Inclusivamente cheguei a ler, por aqui, que a Igreja é um “lodaçal tóxico e perigoso que mistura a pura e estéril ortodoxia, preconceito, fanatismo, castração psicológica, misoginia estúpida, raivosa, teimosa, estagnação intelectual e espiritual, doutrinação absurda, violência, convencionalismo retrógrado, criminalidade bestial e cumplicidade nojenta.” Sic.

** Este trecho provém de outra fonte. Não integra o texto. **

(** * Signed Mises stress for Abaqus output databases ([s_mises.py])

    A shallow embedding of the script: the numpy operations it uses on
    arrays, [sign_trace], [calculate], [fromOdb] and the module-level
    argument loop, followed by the properties of the specification. *)

From Stdlib Require Import ZArith List Bool Lia Floats Sorted.
From stdpp Require Import gmap strings list.

Local Open Scope string_scope.
Local Open Scope nat_scope.
Local Open Scope list_scope.
Set Warnings "-inexact-float".

(** ** Array element types

    numpy arrays are homogeneous; the script only adds, multiplies and
    compares elements and writes the constants 1 and -1. *)

Class Scalar (R : Type) := {
  zero : R;
  one : R;
  minus_one : R;
  add : R -> R -> R;
  mul : R -> R -> R;
  ltb : R -> R -> bool;
  leb : R -> R -> bool
}.

(** [float64]: IEEE 754 binary64, the dtype [np.asarray] gives a list of
    Python floats. *)
#[export] Instance float64 : Scalar float := {|
  zero := 0%float;
  one := 1%float;
  minus_one := (-1)%float;
  add := PrimFloat.add;
  mul := PrimFloat.mul;
  ltb := PrimFloat.ltb;
  leb := PrimFloat.leb
|}.

(** [int64]: the dtype of a list of Python integers, two's complement with
    wrap-around. *)
Definition wrap64 (z : Z) : Z :=
  ((z + 2 ^ 63) mod 2 ^ 64 - 2 ^ 63)%Z.

#[export] Instance int64 : Scalar Z := {|
  zero := 0%Z;
  one := 1%Z;
  minus_one := (-1)%Z;
  add := fun x y => wrap64 (x + y);
  mul := fun x y => wrap64 (x * y);
  ltb := Z.ltb;
  leb := Z.leb
|}.

(** ** Exceptions *)

Inductive PyError :=
  | AssertionError (msg : string)
  | KeyError (key : string)
  | ValueError (msg : string)
  | OdbError (msg : string).

(** ** numpy arrays: a shape and the elements in row-major order *)

Record ndarray (R : Type) := mk_ndarray {
  shape : list nat;
  flat : list R
}.
Arguments mk_ndarray {R} _ _.
Arguments shape {R} _.
Arguments flat {R} _.

Definition size_of (sh : list nat) : nat := fold_right Nat.mul 1 sh.

(** Every array numpy builds holds as many elements as its shape says. *)
Definition well_formed {R} (A : ndarray R) : Prop :=
  length (flat A) = size_of (shape A).

Section Numpy.
Context {R : Type} `{Scalar R}.

(** [chunk k i l]: the [i]-th block of [k] consecutive elements. *)
Definition chunk (k i : nat) (l : list R) : list R :=
  take k (drop (i * k) l).

(** The rows of a 2-D array. *)
Definition rows (A : ndarray R) : list (list R) :=
  match shape A with
  | [n; c] => map (fun i => chunk c i (flat A)) (seq 0 n)
  | _ => []
  end.

(** [A[i, j]] of a 2-D array. *)
Definition item (A : ndarray R) (i j : nat) : option R :=
  match shape A with
  | [n; c] => if (i <? n) && (j <? c) then flat A !! (i * c + j) else None
  | _ => None
  end.

(** [A[:, lo:hi]] of a 2-D array. *)
Definition slice_cols (lo hi : nat) (A : ndarray R) : ndarray R :=
  match shape A with
  | [n; c] =>
      {| shape := [n; Nat.min hi c - lo];
         flat := concat (map (fun r => drop lo (take hi r)) (rows A)) |}
  | _ => A
  end.

(** [add.reduce] over one row: left to right, from its first element. *)
Definition add_reduce (r : list R) : R :=
  match r with
  | [] => zero
  | x :: xs => fold_left add xs x
  end.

Convém que as pessoas, sobretudo as de boa vontade e que querem conhecer a verdade e não apenas arrotar banalidades ofensivas, saibam que a Igreja, apesar de tudo, e de muitas coisas condenáveis e até deploráveis que se passam, não é aquela instituição decrépita e maléfica que suja o bem-aventurado mundo moderno. Com mais de 100 mil instituições de saúde, de entre as quais quase 6000 hospitais espalhados pelo mundo,
sobretudo o Terceiro, é, de longe, de muito longe, a maior e mais complexa instituição de solidariedade social do mundo. Inspirados nos valores do Evangelho, milhões de seres humanos, padres, religiosos, leigos, profissionais de saúde dão a vida todos os dias, em muitos casos gratuitamente, no silêncio dos seus trabalhos, para que muitas outras vidas, milhões delas, tenham a dignidade que os Estados e muito do resto do mundo não podem ou não querem dar. E os números que acima escrevi referem-se apenas a instituições de saúde, não contando com outras muitas centenas de milhar de instituições de solidariedade social.

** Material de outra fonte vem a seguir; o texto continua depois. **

Lemma C3_threshold_override_witness :
  let r1 := nn_fitted half true [zero; ten] in
  let r2 := nn_fitted ten true [zero; ten] in
  let X := Some [zero; three; ten] in
  (OutlierDetection.threshold_ r1 = Some half /\
   OutlierDetection.threshold_ r2 = Some ten /\
   value (OutlierDetection.anomaly_score X) r1
   = value (OutlierDetection.anomaly_score X) r2) /\
  value (OutlierDetection.predict X (Some one)) r1
  = value (OutlierDetection.predict X (Some one)) r2 /\
  value (OutlierDetection.predict X (Some one)) r1 = Ok (Arr1 [1; -1; 1]).
Proof.
  intros r1 r2 X.
  assert (value (OutlierDetection.anomaly_score X) r1
          = value (OutlierDetection.anomaly_score X) r2) as Hsame by reflexivity.
  split; [repeat split|].
  destruct (C3_threshold_override X one r1 r2 half ten
              eq_refl eq_refl Hsame) as [K1 K2].
  split; [exact K1 | exact K2].
Defined.

(** ** C4: [predict] before [fit] *)

(** C4 as the specification states it fails for [kenchi/base]: an unfitted detector
    raises [AttributeError] there, not the not-fitted error. *)
Lemma C4_counterexample :
  KenchiBase.predict [[zero]] (feature_unfitted (PyFloat half))
  = (Raise AttributeError, feature_unfitted (PyFloat half)).
Proof. reflexivity. Qed.

(** C4 (corrected).  On a detector that has not been fitted [predict]
    returns no labels in either variant and leaves the object as it was:
    [outlier_detection] raises [NotFittedError]; [kenchi/base] raises what
    [check_array] raises, and [AttributeError] when [check_array] accepts
    the input. *)
Theorem C4_predict_before_fit
    {data P : Type} `{Validation data} `{KenchiBase.Detector data P}
    {data' Q : Type} `{OutlierDetection.Detector data' Q}
    (X : data) (s : KenchiBase.self P)
    (Xo : option data') (threshold : option float64)
    (r : OutlierDetection.self Q) :
  KenchiBase._threshold s = None ->
  OutlierDetection.threshold_ r = None ->
  OutlierDetection.predict Xo threshold r = (Raise NotFittedError, r) /\
  KenchiBase.predict X s
  = (match check_array X with
     | Ok _ => Raise AttributeError
     | Raise e => Raise e
     end, s) /\
  is_ok (value (KenchiBase.predict X) s) = false.
Proof.
  intros Hs Hr.
  assert (KenchiBase.predict X s
          = (match check_array X with
             | Ok _ => Raise AttributeError
             | Raise e => Raise e
             end, s)) as E.
  { unfold KenchiBase.predict, bind, lift, getattr.
    destruct (check_array X) as [X'|e]; [|reflexivity].
    now rewrite Hs. }
  split; [|split].
  - unfold OutlierDetection.predict, bind, check_is_fitted. now rewrite Hr.
  - exact E.
  - unfold value. rewrite E. simpl. now destruct (check_array X).
Qed.

Lemma C4_predict_before_fit_witness :
  let s := feature_unfitted (PyFloat half) in
  let r := nn_unfitted half true in
  (KenchiBase._threshold s = None /\ OutlierDetection.threshold_ r = None) /\
  OutlierDetection.predict (Some [zero]) None r = (Raise NotFittedError, r) /\
  KenchiBase.predict [[zero]] s = (Raise AttributeError, s) /\
  KenchiBase.predict [] s = (Raise ValueError, s).
Proof.
  intros s r.
  split; [split; reflexivity|].
  destruct (C4_predict_before_fit [[zero]] s (Some [zero]) None r
              eq_refl eq_refl) as (K1 & K2 & _).
  destruct (C4_predict_before_fit [] s (Some [zero]) None r
              eq_refl eq_refl) as (_ & K3 & _).
  split; [exact K1 | split; [exact K2 | exact K3]].
Defined.

(** ** C7: a per-column threshold *)

Section PerColumn.

Lemma broadcast_same_length {A B C} (f : A -> B -> C) (xs : list A) (ys : list B) :
  length xs = length ys -> broadcast f xs ys = Ok (zip_with f xs ys).
Proof.
  intros E. unfold broadcast. now rewrite E, Nat.eqb_refl.
Qed.

Lemma mapM_broadcast (ts : list float64) (rows : list (list float64)) :
  Forall (fun r => length r = length ts) rows ->
  mapM (fun r => broadcast float_gt r ts) rows
  = Ok (map (fun r => zip_with float_gt r ts) rows).
Proof.
  induction 1 as [|r rows Hr _ IH]; simpl; [reflexivity|].
  now rewrite (broadcast_same_length _ _ _ Hr), IH.
Qed.

Lemma existsb_zip_with (row ts : list float64) :
  existsb (fun b => b) (zip_with float_gt row ts) = true
  <-> exceeds_somewhere row ts.
Proof.
  revert ts. induction row as [|x row IH]; intros [|t ts]; simpl.
  - split; [discriminate|]. intros (j & x & t & Hx & _). now destruct j.
  - split; [discriminate|]. intros (j & x & t' & Hx & _). now destruct j.
  - split; [discriminate|]. intros (j & x' & t & _ & Ht & _). now destruct j.
  - rewrite orb_true_iff, IH. split.
    + intros [Hgt|(j & x' & t' & Hx & Ht & Hgt)].
      * exists 0%nat, x, t. auto.
      * exists (S j), x', t'. auto.
    + intros ([|j] & x' & t' & Hx & Ht & Hgt); simpl in Hx, Ht.
      * left. congruence.
      * right. exists j, x', t'. auto.
Qed.

End PerColumn.

(** C7.  On a [kenchi/base] detector fitted with a per-column threshold
    [ts], whose scoring call returns one row of per-column scores for each
    sample, [predict] labels a sample 1 exactly when its score exceeds the
    threshold in at least one column, and 0 when it does so in none. *)
Theorem C7_per_column_threshold
    {data P : Type} `{Validation data} `{KenchiBase.Detector data P}
    (X X' : data) (s : KenchiBase.self P) (ts : list float64)
    (rows : list (list float64)) :
  check_array X = Ok X' ->
  KenchiBase._threshold s = Some (PyArray ts) ->
  KenchiBase.compute_anomaly_score X' s = (Ok (Arr2 (length ts) rows), s) ->
  well_formed (Arr2 (length ts) rows) ->
  exists labels,
    KenchiBase.predict X s = (Ok (Arr1 labels), s) /\
    Forall2 (fun row l =>
               (l = 1 /\ exceeds_somewhere row ts) \/
               (l = 0 /\ ~ exceeds_somewhere row ts))
            rows labels.
Proof.
  intros HX Ht Ha Hwf. simpl in Hwf.
  exists (map (fun row => if existsb (fun b => b) (zip_with float_gt row ts)
                          then 1 else 0) rows).
  split.
  - unfold KenchiBase.predict, bind, lift, getattr, ret.
    rewrite HX, Ht. cbn [isinstance_float]. rewrite Ha, Ht.
    cbn [greater]. unfold broadcast_len. rewrite Nat.eqb_refl.
    rewrite (mapM_broadcast ts rows Hwf). cbn [rbind any_axis1].
    unfold astype_int32. cbn [amap]. now rewrite !map_map.
  - clear. induction rows as [|row rows IH]; simpl; constructor; [|exact IH].
    destruct (existsb (fun b => b) (zip_with float_gt row ts)) eqn:E.
    + left. split; [reflexivity|]. now apply existsb_zip_with.
    + right. split; [reflexivity|]. intros Hex.
      apply existsb_zip_with in Hex. congruence.
Qed.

As propaladas riquezas do Vaticano, que ferem tantas consciências que, entretanto, se esquecem da exploração capitalista – verdadeiro cancro deste mundo –, não vão para o poço sem fundo da avareza dos cardeais. Vão, em grande parte, para essas instituições. Muitas pessoas abrem a boca ao constatar que o Vaticano anda quase sempre no limiar da falência. Uma das causas está no facto de que no bolo que a Santa Sé destina à solidariedade social não se toca. Fátima segue razoavelmente um trilho semelhante. Há uma máxima evangélica que explica o silêncio da Igreja neste campo: “Quando deres esmola, que a tua mão esquerda não saiba o que faz a tua direita” (Mateus 6, 3).

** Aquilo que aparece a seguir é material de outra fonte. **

(** X18. [extract_tozip(efile)] that has returned, for an archive with
    plain names and [efile] of the form [dirpart name . ext]: the pack was
    extracted to the temporary directory, [make_archive] was called with
    the format [zip] and the base name [dirpart name], the extension of
    [efile] dropped whatever it is, on a directory in which every file the
    index lists reads back as the bytes of its asset, and the temporary
    directory was cleaned up afterwards. *)
Theorem extract_tozip_archives_extraction
        (TemporaryDirectory : string -> M string) (cleanup : string -> M unit)
        (make_archive : string -> string -> string -> M string)
        (p : pyval) (t : list (string * bytes)) (d : list (string * dir_entry))
        (dirpart name ext : string) (w w' : world) :
  plain_names d = true ->
  dirpart = "" \/ Str.endswith_char slash dirpart = true ->
  name <> "" -> Str.startswith_char dot name = false ->
  Str.contains_char slash name = false ->
  Str.contains_char slash ext = false -> Str.contains_char dot ext = false ->
  extract_tozip TemporaryDirectory cleanup make_archive
                (mkPack p (py_of_tree t) (py_of_dirinfo d))
                (dirpart +:+ name +:+ "." +:+ ext) w = (Ok tt, w') ->
  exists tempdir w1 w2 zip w3,
    TemporaryDirectory "assets.packed_zipexport_" w = (Ok tempdir, w1)
    /\ extract (mkPack p (py_of_tree t) (py_of_dirinfo d)) tempdir w1 = (Ok tt, w2)
    /\ (forall key e f, In (key, e) d -> In f (files e) ->
          exists b, tree_get t (key +:+ "/" +:+ f) = Some b
                    /\ FS.read_file (Posixpath.join tempdir (Str.split slash key ++ [f])) w2
                       = (Ok b, w2))
    /\ make_archive (dirpart +:+ name) "zip" tempdir w2 = (Ok zip, w3)
    /\ cleanup tempdir w3 = (Ok tt, w').
Proof.
  intros Hplain Hd Hne Hnd Hns Hes Hed.
  unfold extract_tozip, with_tempdir.
  rewrite (splitext_root_ext dirpart name ext Hd Hne Hnd Hns Hes Hed).
  intros H. apply bind_ok_inv in H as (tempdir & w1 & Htd & H).
  destruct (bind (extract _ tempdir) _ w1) as [[[]|e] wb] eqn:Hbody.
  2:{ destruct (cleanup tempdir wb) as [[?|?] ?]; discriminate. }
  apply bind_ok_inv in Hbody as ([] & w2 & Hx & Hbody).
  apply bind_ok_inv in Hbody as (zip & w3 & Hzip & Hret).
  inversion Hret; subst. clear Hret.
  destruct (cleanup tempdir wb) as [[[]|e] wc] eqn:Hcl; [|discriminate].
  inversion H; subst. clear H.
  exists tempdir, w1, w2, zip, wb.
  split; [exact Htd|]. split; [exact Hx|]. split; [|split; [exact Hzip | exact Hcl]].
  destruct (extract_done p t d tempdir w1 w2 Hplain Hx) as [Hc Hdone].
  intros key e f Hin Hf.
  destruct (Hdone (key, e) Hin) as [(_ & _ & Hfs) Hall]. cbn [fst snd] in *.
  destruct (Hall f Hf) as [b Hb]. exists b. split; [exact Hb|].
  apply (file_done_read (cwd w1) tempdir key f b w2 Hc). now apply Hfs.
Qed.

Lemma extract_tozip_archives_extraction_witness :
  exists tempdir w1 w2 zip w3,
    Ref.TemporaryDirectory "assets.packed_zipexport_" Sample.empty_world = (Ok tempdir, w1)
    /\ extract (mkPack (PyStr "a.pack") (py_of_tree Sample.tree_t_ab)
                       (py_of_dirinfo Sample.dirinfo_t_ab)) tempdir w1 = (Ok tt, w2)
    /\ (forall key e f, In (key, e) Sample.dirinfo_t_ab -> In f (files e) ->
          exists b, tree_get Sample.tree_t_ab (key +:+ "/" +:+ f) = Some b
                    /\ FS.read_file (Posixpath.join tempdir (Str.split slash key ++ [f])) w2
                       = (Ok b, w2))
    /\ Ref.make_archive ("" +:+ "out") "zip" tempdir w2 = (Ok zip, w3)
    /\ Ref.cleanup tempdir w3
       = (Ok tt,
          snd (extract_tozip Ref.TemporaryDirectory Ref.cleanup Ref.make_archive
                 (mkPack (PyStr "a.pack") (py_of_tree Sample.tree_t_ab)
                         (py_of_dirinfo Sample.dirinfo_t_ab))
                 ("" +:+ "out" +:+ "." +:+ "tar") Sample.empty_world)).
Proof.
  apply (extract_tozip_archives_extraction Ref.TemporaryDirectory Ref.cleanup Ref.make_archive
           (PyStr "a.pack") Sample.tree_t_ab Sample.dirinfo_t_ab "" "out" "tar"
           Sample.empty_world).
  - reflexivity.
  - now left.
  - discriminate.
  - reflexivity.
  - reflexivity.
  - reflexivity.
  - reflexivity.
  - vm_compute. reflexivity.
Defined.

(** X19. [StreamingAssetPack.__exit__] removes nothing: it calls
    [TemporaryDirectory.__exit__] without the three arguments that method
    takes, so the call raises [TypeError] and [cleanup] is not run. After
    a streaming pack has been built and [__exit__] called, every file the
    index lists is still read back from the temporary directory. *)
Theorem streaming_exit_leaves_tempdir
        (gz : bytes -> res bytes) (dec : bytes -> res string) (ev : string -> M pyval)
        (TemporaryDirectory : string -> M string) (cleanup : string -> M unit)
        (file : pyarg) (t : list (string * bytes)) (d : list (string * dir_entry))
        (sp : StreamingAssetPack) (w w' : world) :
  streaming_init gz dec ev TemporaryDirectory file w = (Ok sp, w') ->
  tree (assetpack sp) = py_of_tree t ->
  dirinfo (assetpack sp) = py_of_dirinfo d ->
  plain_names d = true ->
  streaming_exit cleanup sp w' = (Raise TypeError, w')
  /\ forall key e f, In (key, e) d -> In f (files e) ->
       exists b, tree_get t (key +:+ "/" +:+ f) = Some b
                 /\ FS.read_file (Posixpath.join (tempdir sp) (Str.split slash key ++ [f]))
                                 (snd (streaming_exit cleanup sp w'))
                    = (Ok b, snd (streaming_exit cleanup sp w')).
Proof.
  unfold streaming_init. intros H Ht Hd Hplain. split; [reflexivity|].
  change (snd (streaming_exit cleanup sp w')) with w'.
  apply bind_ok_inv in H as (a & w1 & Hinit & H).
  apply bind_ok_inv in H as (name & w2 & _ & H).
  apply bind_ok_inv in H as ([] & w3 & Hx & H).
  inversion H; subst. cbn [assetpack tempdir] in *.
  destruct a as [p tr di]. cbn [tree dirinfo] in Ht, Hd. subst tr di.
  destruct (extract_done p t d name w2 w' Hplain Hx) as [Hc Hdone].
  intros key e f Hin Hf.
  destruct (Hdone (key, e) Hin) as [(_ & _ & Hfs) Hall]. cbn [fst snd] in *.
  destruct (Hall f Hf) as [b Hb]. exists b. split; [exact Hb|].
  apply (file_done_read (cwd w2) name key f b w' Hc). now apply Hfs.
Qed.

Vendam-se as Igrejas e os ouros? Já Esopo, exímio contador de fábulas da antiguidade, nos ensinava muitas coisas com a história da galinha dos ovos de ouro.
Entretanto, são milhares os padres que, só em Portugal, vão consolando espiritualmente o seu Povo, os seus paroquianos, através das redes sociais e de outros meios, celebrando, apelando à calma e à paz, porque, no meio de tudo isto, alimentar a fé não é assim tão inútil como denunciam algumas vozes, muito pelo contrário: mesmo só humanamente falando, neste momento, fé e esperança são pontos cardeais inseparáveis. A Primavera vem sempre depois do Inverno.
E, já agora, quando falarem escreverem, nas redes sociais ou em qualquer outro lugar, tenham em conta uma atitude que já devia ser um lugar-comum: façam-no com fundamento.
*Este texto foi publicado, em simultâneo, no Diário Insular, na rubrica Rua do Palácio.